Treatment options for central centrifugal cicatricial alopecia include anti-inflammatory agents such as 4):

  • Potent topical steroids (e.g., clobetasol) or intralesional steroids
  • Calcineurin inhibitors: tacrolimus ointment, pimecrolimus cream
  • Tetracyclines (eg doxycycline 100 mg twice daily, taken for several weeks to months)
  • Hydroxychloroquine
  • Ciclosporin.

Hair transplantation can be considered in individuals with well-controlled central centrifugal cicatricial alopecia for at least one year. However, graft survival is low.

Discontinuation of traumatic hair care practices is an essential aspect of treatment of central centrifugal cicatricial alopecia.

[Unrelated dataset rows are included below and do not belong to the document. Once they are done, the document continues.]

(** The header of [id] records the process [pid]. *)
Definition records (shms : gmap nat Shm) (id : nat) (pid : Z) : Prop :=
  exists shm, shms !! id = Some shm /\ hd_clientAttached (shm_header shm) <> 0 /\
    hd_activeClientPid (shm_header shm) = pid.

Definition inv (y : Sys) : Prop :=
  (forall i pid s w, sy_sessions y !! i = Some (pid, s, w) ->
     pid ∈ sy_alive y /\ 0 < pid < 2 ^ 31 /\ w_held w = ∅ /\
     (ss_ownsClientAttachment s = true ->
        exists id, ss_header s = Some id /\ records (sy_shm y) id pid)) /\
  (forall i j id, owns y i id -> owns y j id -> i = j).

Lemma records_same a b id pid : same_attachments a b -> records a id pid -> records b id pid.
Proof.
  intros Hab (shm & Hs & Ha & Hp). destruct (Hab _ _ Hs) as (shm' & Hs' & Ha' & Hp').
  exists shm'. rewrite Ha', Hp'. done.
Qed.

Lemma records_alter a id' f id pid : id <> id' -> records a id pid -> records (alter_header id' f a) id pid.
Proof. intros Hne (shm & Hs & ?). exists shm. unfold alter_header. by rewrite lookup_alter_ne. Qed.

(** A session replaced by one whose ownership is justified, in memory where
    the other owners are still recorded, keeps the invariant. *)
Lemma inv_replace y i pid s w s' w' shms :
  inv y -> sy_sessions y !! i = Some (pid, s, w) -> w_held w' = ∅ ->
  (forall j id, j <> i -> owns y j id -> forall q, records (sy_shm y) id q -> records shms id q) ->
  (ss_ownsClientAttachment s' = true ->
     exists id, ss_header s' = Some id /\ records shms id pid /\
       forall j, j <> i -> ~ owns y j id) ->
  inv {| sy_shm := shms; sy_alive := sy_alive y; sy_sessions := <[i := (pid, s', w')]> (sy_sessions y) |}.
Proof.
  intros [Hinv Huniq] Hi Hh Hoth Hnew.
  assert (Hown : forall j id, owns {| sy_shm := shms; sy_alive := sy_alive y;
      sy_sessions := <[i := (pid, s', w')]> (sy_sessions y) |} j id ->
    if decide (j = i) then ss_ownsClientAttachment s' = true /\ ss_header s' = Some id else owns y j id).
  { intros j id (p & t & v & Hj & Ho & Hd). cbn in Hj. destruct (decide (j = i)) as [->|Hne].
    - rewrite lookup_insert_eq in Hj. by simplify_eq.
    - rewrite lookup_insert_ne in Hj by done. exists p, t, v. done. }
  split.
  - intros j p t v Hj. cbn in *. destruct (decide (j = i)) as [->|Hne].
    + rewrite lookup_insert_eq in Hj. simplify_eq. destruct (Hinv _ _ _ _ Hi) as (? & ? & _ & _).
      split_and!; try done; try lia. intros Ho. destruct (Hnew Ho) as (id & ? & ? & _). eauto.
    + rewrite lookup_insert_ne in Hj by done. destruct (Hinv _ _ _ _ Hj) as (? & ? & ? & Hrec).
      split_and!; try done; try lia. intros Ho. destruct (Hrec Ho) as (id & Hd & Hr).
      exists id. split; [done|]. apply (Hoth j); try done. exists p, t, v. done.
  - intros j k id Hj Hk. apply Hown in Hj, Hk. destruct (decide (j = i)), (decide (k = i)); subst; try done.
    + destruct Hj as [Ho Hd]. destruct (Hnew Ho) as (id' & Hd' & _ & Hno). simplify_eq. by destruct (Hno k).
    + destruct Hk as [Ho Hd]. destruct (Hnew Ho) as (id' & Hd' & _ & Hno). simplify_eq. by destruct (Hno j).
    + by apply (Huniq j k id).
Qed.

(** Releasing what a session owns leaves the other owners recorded. *)
Lemma released_others y i pid s w shms :
  inv y -> sy_sessions y !! i = Some (pid, s, w) ->
  (shms = sy_shm y \/ exists id, ss_header s = Some id /\ ss_ownsClientAttachment s = true /\
     shms = alter_header id release_header (sy_shm y)) ->
  forall j id, j <> i -> owns y j id -> forall q, records (sy_shm y) id q -> records shms id q.
Proof.
  intros [_ Huniq] Hi [->|(id' & Hd & Ho & ->)] j id Hne Hj q Hr; [done|].
  apply records_alter; [|done]. intros ->. apply Hne. apply (Huniq j i id'); [done|].
  exists pid, s, w. done.
Qed.

Lemma attach_inv y i pid s w (os : Os) (laws : OsLaws) h st h' s' w' :
  inv y -> sy_sessions y !! i = Some (pid, s, w) -> kill_sound os (sy_alive y) ->
  Attach pid (Some h) RoleClient s (w <| w_shm := sy_shm y |>) = (st, h', s', w') ->
  inv {| sy_shm := w_shm w'; sy_alive := sy_alive y;
         sy_sessions := <[i := (pid, s', w')]> (sy_sessions y) |}.
Proof.
  intros Hinv Hi Hkill HA. pose proof (proj1 Hinv) as Hsess.
  destruct (Hsess _ _ _ _ Hi) as (Halive & Hpid & Hheld & _).
  set (wy := w <| w_shm := sy_shm y |>) in *. assert (Hh : w_held wy = ∅) by done.
  destruct (Attach_spec pid h RoleClient s wy Hh) as (w0 & HR & _ & HS). rewrite HA in HS.
  destruct HS as (_ & Hh' & HS).
  destruct (Reset_spec s wy Hh) as (w0' & HR' & _ & _ & _ & Hrel). rewrite HR in HR'. injection HR' as <-.
  pose proof (released_others y i pid s w (w_shm w0) Hinv Hi Hrel) as Hoth.
  destruct HS as [(_ & Hidle & _ & _ & Hs)|(_ & id & shm & Hfd & _ & _ & _ & -> & _ & _ & Hdead & Hs)].
  - rewrite Hs. eapply inv_replace; try done. destruct Hidle as (_ & _ & _ & ->). done.
  - apply fd_shm_lookup in Hfd as Hshm.
    assert (Hfree : forall j, j <> i -> ~ owns y j id).
    { intros j Hne Hj. pose proof Hj as (p & t & v & Hj' & Ho & Hd).
      destruct (Hsess _ _ _ _ Hj') as (Hpa & Hpr & _ & Hrec). destruct (Hrec Ho) as (id' & Hd' & Hr).
      rewrite Hd in Hd'. injection Hd' as <-. apply (Hoth j id Hne Hj) in Hr.
      destruct Hr as (shm' & Hs' & Ha & Hp). rewrite Hshm in Hs'. injection Hs' as <-.
      destruct Hdead as [?|[Hz|[n Hk]]]; [done|lia|].
      rewrite Hp in Hk. rewrite <- (u32_id p) in Hk by (unfold is_u32; lia).
      rewrite i32_u32 in Hk by (unfold is_i32; lia). by apply (Hkill n p). }
    rewrite Hs. apply (inv_replace y i pid s w); try done.
    + intros j id' Hne Hj q Hr. apply records_alter; [|by apply (Hoth j)].
      intros ->. by apply (Hfree j).
    + intros _. exists id. split_and!; try done.
      exists (shm <| shm_header := acquire_header pid (shm_header shm) |>).
      unfold alter_header. rewrite lookup_alter_eq, Hshm. split_and!; try done.
      cbn. apply u32_id. unfold is_u32. lia.
Qed.

Lemma step_inv y y' : inv y -> step y y' -> inv y'.
Proof.
  intros Hinv Hstep. destruct Hstep as [y i pid w Hi Hpid Hh|y i pid s w os laws h st h' s' w' Hi Hk HA|
    y i pid s w os laws s' w' Hi HR|y pid|y shms Hsame].
  - destruct Hinv as [Hs Hu]. assert (Hown : forall j id, owns {| sy_shm := sy_shm y;
      sy_alive := {[pid]} ∪ sy_alive y; sy_sessions := <[i := (pid, Session_default, w)]> (sy_sessions y) |} j id
      -> owns y j id).
    { intros j id (p & t & v & Hj & Ho & Hd). cbn in Hj. destruct (decide (j = i)) as [->|Hne].
      - rewrite lookup_insert_eq in Hj. by simplify_eq.
      - rewrite lookup_insert_ne in Hj by done. exists p, t, v. done. }
    split; [|by eauto]. intros j p t v Hj. cbn in *. destruct (decide (j = i)) as [->|Hne].
    + rewrite lookup_insert_eq in Hj. simplify_eq. split_and!; try done; [set_solver|lia|lia].
    + rewrite lookup_insert_ne in Hj by done. destruct (Hs _ _ _ _ Hj) as (? & ? & ? & ?).
      split_and!; try done; [set_solver|lia|lia].
  - by eapply attach_inv.
  - pose proof (proj1 Hinv _ _ _ _ Hi) as (_ & _ & Hheld & _).
    set (wy := w <| w_shm := sy_shm y |>) in *. assert (Hh0 : w_held wy = ∅) by done.
    destruct (Reset_spec s wy Hh0) as (w0 & HR' & _ & _ & Hh & Hrel).
    rewrite HR in HR'. injection HR' as -> ->.
    eapply inv_replace; try done. by eapply released_others.
  - destruct Hinv as [Hs Hu]. split.
    + intros j p t v [Hj Hne]%map_lookup_filter_Some. cbn in *.
      destruct (Hs _ _ _ _ Hj) as (? & ? & ? & ?). split_and!; try done; [set_solver|lia|lia].
    + intros j k id (p & t & v & [Hj _]%map_lookup_filter_Some & ?) (p' & t' & v' & [Hk _]%map_lookup_filter_Some & ?).
      apply (Hu j k id); [by exists p, t, v|by exists p', t', v'].
  - destruct Hinv as [Hs Hu]. split; [|done]. intros j p t v Hj. cbn in *.
    destruct (Hs _ _ _ _ Hj) as (? & ? & ? & Hr). split_and!; try done; try lia.
    intros Ho. destruct (Hr Ho) as (id & ? & ?). exists id. split; [done|]. by eapply records_same.
Qed.

(** C29: at most one client.  However client processes attach, reset, die and
    are replaced, no two sessions of living processes own the attachment of the
    same shared memory, and the header of an owned object records its owner. *)
Theorem client_attachment_exclusive shms y :
  reachable shms y ->
  (forall i j id, owns y i id -> owns y j id -> i = j) /\
  (forall i id, owns y i id -> exists pid, pid ∈ sy_alive y /\ records (sy_shm y) id pid).
Proof.
  intros Hr. assert (Hinv : inv y).
  { induction Hr as [|y y' _ IH Hstep]; [|by eapply step_inv]. split; cbn.
    - intros i pid s w Hi. by rewrite lookup_empty in Hi.
    - intros i j id (p & t & v & Hi & _). cbn in Hi. by rewrite lookup_empty in Hi. }
  split; [apply Hinv|]. intros i id (pid & s & w & Hi & Ho & Hd).
  destruct (proj1 Hinv _ _ _ _ Hi) as (Ha & _ & _ & Hrec). destruct (Hrec Ho) as (id' & Hd' & Hr').
  simplify_eq. eauto.
Qed.

End Clients.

Women with central centrifugal cicatricial alopecia are encouraged to consider natural hairstyles:

  • Relaxers should be performed by a professional, no more frequently than every 6-8 weeks. The scalp should not burn as a result of relaxer application.
  • Minimize heat application (hooded dryers, blow dryers, hot combs and flat irons)
  • Avoid tight braids and weaves/extensions
  • Avoid hair style practices associated with discomfort, scalp irritation or scale
  • It is important for providers to know that frequency of shampooing the hair varies among Black women. Many shampoo every 1–2 weeks. This is the norm and prevents excessive dryness.

Minoxidil solution may help stimulate growth in viable follicles. Seborrhoeic dermatitis should be treated with appropriate medicated shampoos and topical anti-inflammatory agents as needed.

Hair transplantation can be considered in individuals with well-controlled central centrifugal cicatricial alopecia that has been stable for at least one year. However, graft survival is low.